5. Learned counsel for the appellant further submitted that the appellant filed an application for condonation of delay alongwith an affidavit in the appeal before the ITAT explaining the aforesaid details due to which delay occurred. However, the ITAT without considering the reasons assigned in the application for condonation of delay, rejected his application and refrained from entering into the merits of the case and also dismissed the appeal as barred by time.

6. Learned counsel for the petitioner submitted that the delay was not because of any negligence or malafides but due to sufficient cause which prevented the appellant from filing the appeal in time. It is also contended that though the delay may be of around 990 days but still the Appellate Authority ought to have seen the cause behind such delay and not the length of delay. In support of his contention, he placed reliance on the judgment of the Apex Court in the case of Mool Chandra Vs. Union of India and another reported in (2025) 1 SCC 625.

7. Per contra, learned counsel for the respondent vehemently opposed the prayer and submitted that no sufficient cause has been shown by the appellant in explaining the delay caused in filing the appeal before ITAT, therefore, the appeal deserves to be dismissed on the ground of delay and laches alone.

8. Heard the learned counsel for the parties.

9. The Supreme Court in the case of Ashwini Fisheries Vs. State of Madhya Pradesh reported in 2025 INSC 382 has held as under:

“There can be no quarrel on the settled principle of law that delay cannot be condoned without sufficient cause, but a major aspect which has to be kept in mind is that, if in a particular case, the merits have to be examined, it should not be scuttled merely on the basis of limitation.”

10. Similarly, the Supreme Court in the case of Mool Chandra (supra), has held as under: “It is not the length of delay that would be required to be considered while examining the plea for condonation of delay, it is the cause for delay which has been propounded will have to be examined.
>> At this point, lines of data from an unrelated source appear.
(** The block both branches of [generateError] share: a custom message,
    when truthy, replaces [error.message]. *)
Definition with_custom_message (dataset : DOMStringMap) (validator : string)
    (error : ErrorDetail) : ErrorDetail :=
  let customErrorMessage := dataset_get dataset (validator ++ "Message") in
  if truthy_attr customErrorMessage
  then set_message error (default "" customErrorMessage)
  else error.

Section WithEngine.
Context {engine : Engine}.

(** The body of [for (const validator in dataset)], over the property
    names still to visit. The first component lists the validators that
    were called, in call order.

    [validator in validations] is read as "[validator] is an own key of
    the registry". In JavaScript [in] is also true of the members a plain
    object inherits ([toString], [valueOf], [hasOwnProperty] and the like):
    for an attribute such as [data-value-of] the code then calls the
    inherited member as if it were a validator, and what it returns may be
    the registry itself, into which the message override is written. That
    behaviour has no counterpart here; [Invariants.own_decides] tells the
    names for which the own keys decide. *)
Fixpoint generateError_from (dataset : DOMStringMap)
    (validations : gmap string ValidatorFunction) (value : JsValue)
    (names : list string)
  : list Invocation * result (option ErrorDetail) :=
  match names with
  | [] => ([], Ok None)
  | validator :: rest =>
      let attributeValue := attribute_value dataset validator in
      if existsb (String.eqb validator) BUILT_IN_VALIDATORS then
        match Validators.static_method validator with
        | None => ([], Throw TypeError)
        | Some f =>
            let call := {| origin := BuiltIn; rule := validator;
                           argument := value;
                           parameter := attributeValue |} in
            match f value attributeValue with
            | Throw e => ([call], Throw e)
            | Ok (Some error) =>
                ([call], Ok (Some (with_custom_message dataset validator error)))
            | Ok None =>
                let '(calls, r) :=
                  generateError_from dataset validations value rest in
                (call :: calls, r)
            end
        end
      else
        match validations !! validator with
        | Some f =>
            let call := {| origin := Custom; rule := validator;
                           argument := value;
                           parameter := attributeValue |} in
            match f value attributeValue with
            | Throw e => ([call], Throw e)
            | Ok (Some error) =>
                ([call], Ok (Some (with_custom_message dataset validator error)))
            | Ok None =>
                let '(calls, r) :=
                  generateError_from dataset validations value rest in
                (call :: calls, r)
            end
        | None => generateError_from dataset validations value rest
        end
  end.

(** [generateError({ dataset, validations, value })]. *)
Definition generateError (dataset : DOMStringMap)
    (validations : gmap string ValidatorFunction) (value : JsValue)
  : list Invocation * result (option ErrorDetail) :=
  generateError_from dataset validations value (dataset_keys dataset).
End WithEngine.

Definition on_match (found : option handle) (f : HTMLElement -> HTMLElement)
    (form : HTMLFormElement) : HTMLFormElement :=
  match found with
  | Some i => alter f i form
  | None => form
  end.

(** [addInvalidClass({ controlName, form })]. *)
Definition addInvalidClass (controlName : string) (form : HTMLFormElement)
  : HTMLFormElement :=
  let formGroupDOM := querySelector (sel_form_group controlName) form in
  let fieldControlEL := querySelector (sel_control_name controlName) form in
  on_match fieldControlEL (classList_add "rf-invalid")
    (on_match formGroupDOM (classList_add "rf-invalid") form).

(** [removeInvalidClass({ controlName, form })]. *)
Definition removeInvalidClass (controlName : string) (form : HTMLFormElement)
  : HTMLFormElement :=
  let formGroupDOM := querySelector (sel_form_group controlName) form in
  let fieldControlEL := querySelector (sel_control_name controlName) form in
  on_match fieldControlEL (classList_remove "rf-invalid")
    (on_match formGroupDOM (classList_remove "rf-invalid") form).

(** [showError({ message, controlName, form })], for a control name that
    can be written between single quotes ([Invariants.quotable]) and a
    message without markup. For another name the first query raises, the
    [catch] of the code swallows the exception and nothing is marked or
    written; with the selectors read as searches nothing raises here, and
    the [try]/[catch] has no counterpart. *)
Definition showError (message controlName : string) (form : HTMLFormElement)
  : HTMLFormElement :=
  let form := addInvalidClass controlName form in
  let errorMessagePara := querySelector (sel_error_message controlName) form in
  on_match errorMessagePara (set_innerHTML message) form.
If the cause for delay would fall within the four corners of “sufficient cause”, irrespective of the length of delay same deserves to be condoned. However, if the cause shown is insufficient, irrespective of the period of delay, same would not be condoned.”
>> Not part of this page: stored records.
(* ===== verification/InodeStore.v ===== *)
(** The inode store interface of library/file/inode.h: the four methods of
    [struct inode_store] as a class over the state of the store, and the
    behaviour a client relies on (the comment of inode.h) as a second class.
    Treedisk.v is written against the first and proved against the second. *)

From Stdlib Require Import ZArith Lia Strings.Byte.
From stdpp Require Import base numbers list strings gmap.
From S2P Require Import Prelude Bytes.

Definition NINODES : Z := 128.

(** [read] fills the caller's buffer: it takes the old contents of the buffer
    and gives back the return value and the new contents. *)
Class InodeStore (S : Type) := {
  getsize : Z -> M S Z;
  setsize : Z -> Z -> M S Z;
  read : Z -> Z -> block -> M S (Z * block);
  write : Z -> Z -> block -> M S Z
}.

(** The blocks of one inode [ino] of a store of [store_size] blocks: an offset
    inside reads back what was last written there, every other offset is left
    alone by a write, and both return 0. *)
Class InodeStoreLaws (S : Type) `{InodeStore S} (ino : Z) := {
  store_size : Z;
  store_blocks : S -> gmap Z block;
  store_size_range : 0 <= store_size < 2 ^ 31;
  store_dom s off : is_Some (store_blocks s !! off) <-> 0 <= off < store_size;
  store_block_ok s off b : store_blocks s !! off = Some b -> block_ok b;
  getsize_spec s :
    exists s', getsize ino s = Ok (store_size, s') /\ store_blocks s' = store_blocks s;
  read_spec s off b buf :
    store_blocks s !! off = Some b ->
    exists s', read ino off buf s = Ok ((0, b), s') /\ store_blocks s' = store_blocks s;
  write_spec s off b :
    block_ok b -> 0 <= off < store_size ->
    exists s', write ino off b s = Ok (0, s') /\
               store_blocks s' = <[off := b]> (store_blocks s)
}.
Arguments store_size S {_} ino {_}.
Arguments store_blocks {S _} ino {_} s.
11. In the aforesaid case, the Supreme Court has further held as under:

“if negligence can be attributed to the appellant, then necessarily the delay which has not been condoned by the Tribunal and affirmed by the High Court deserves to be accepted. However, if no fault can be laid at the doors of the appellant and cause shown is sufficient then we are of the considered view that both the Tribunal and the High Court were in error in not adopting a liberal approach or justice oriented approach to condone the delay.”

12. In view of the aforesaid pronunciation of law as well as after going through the reasons assigned for delay in filing the appeal, this Court is of the considered opinion that although a delay cannot be condoned without sufficient cause but the merits of the case cannot be discarded solely on the technical grounds of limitation. A liberal approach should be taken in condoning delays when the limitation ground undermines the merits of the case and obstructs substantial justice.
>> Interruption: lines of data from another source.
(* ===== verification/TreediskTrees.v ===== *)
(** Facts about the trees and free lists of TreediskSpec.v, independent of
    any code: digits of offsets, framing, updates of one slot of a node and of
    one leaf. *)

From Stdlib Require Import ZArith Lia Strings.Byte.
From stdpp Require Import base numbers list strings gmap.
From S2P Require Import Prelude Bytes InodeStore Treedisk TreediskSpec.

(** ** Blocks *)

Lemma blk_Some D b x : D !! b = Some x -> blk D b = x.
Proof. unfold blk. by intros ->. Qed.

Lemma blk_insert D b x : blk (<[b := x]> D) b = x.
Proof. unfold blk. by rewrite lookup_insert_eq. Qed.

Lemma blk_frame D D' b : D' !! b = D !! b -> blk D' b = blk D b.
Proof. unfold blk. by intros ->. Qed.

(** ** Digits *)

Lemma pow128_pos n : 0 < 128 ^ Z.of_nat n.
Proof. apply Z.pow_pos_nonneg; lia. Qed.

Lemma pow128_S n : 128 ^ Z.of_nat (S n) = 128 ^ Z.of_nat n * 128.
Proof. rewrite Nat2Z.inj_succ, Z.pow_succ_r by lia. lia. Qed.

Lemma idx_range n off : 0 <= idx n off < 128.
Proof. apply Z.mod_pos_bound. lia. Qed.

(** The low [S n] digits are the low [n] digits and digit [n]. *)
Lemma mod128_S n off :
  off mod 128 ^ Z.of_nat (S n) = off mod 128 ^ Z.of_nat n + 128 ^ Z.of_nat n * idx n off.
Proof. pose proof (pow128_pos n). rewrite pow128_S, Z.rem_mul_r; [done|lia..]. Qed.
13. Hence, this Court finds that the appellant has been able to put forth “sufficient cause” for the delay in filing the appeal before ITAT.

14. Accordingly, the order dated 23.08.2024 passed by the Income Tax Appellate Tribunal, Indore Bench, Indore in ITA No.234/IND/2024 is hereby set aside.

15. The delay in filing an appeal before the ITAT is herby condoned.

16. The matter is remanded back to Income Tax Appellate Tribunal, Indore Bench, Indore and it is directed that the appeal shall be decided afresh in accordance with law on merits after affording reasonable opportunity of hearing to both the parties.

17. With aforesaid direction, the present ITA is hereby allowed.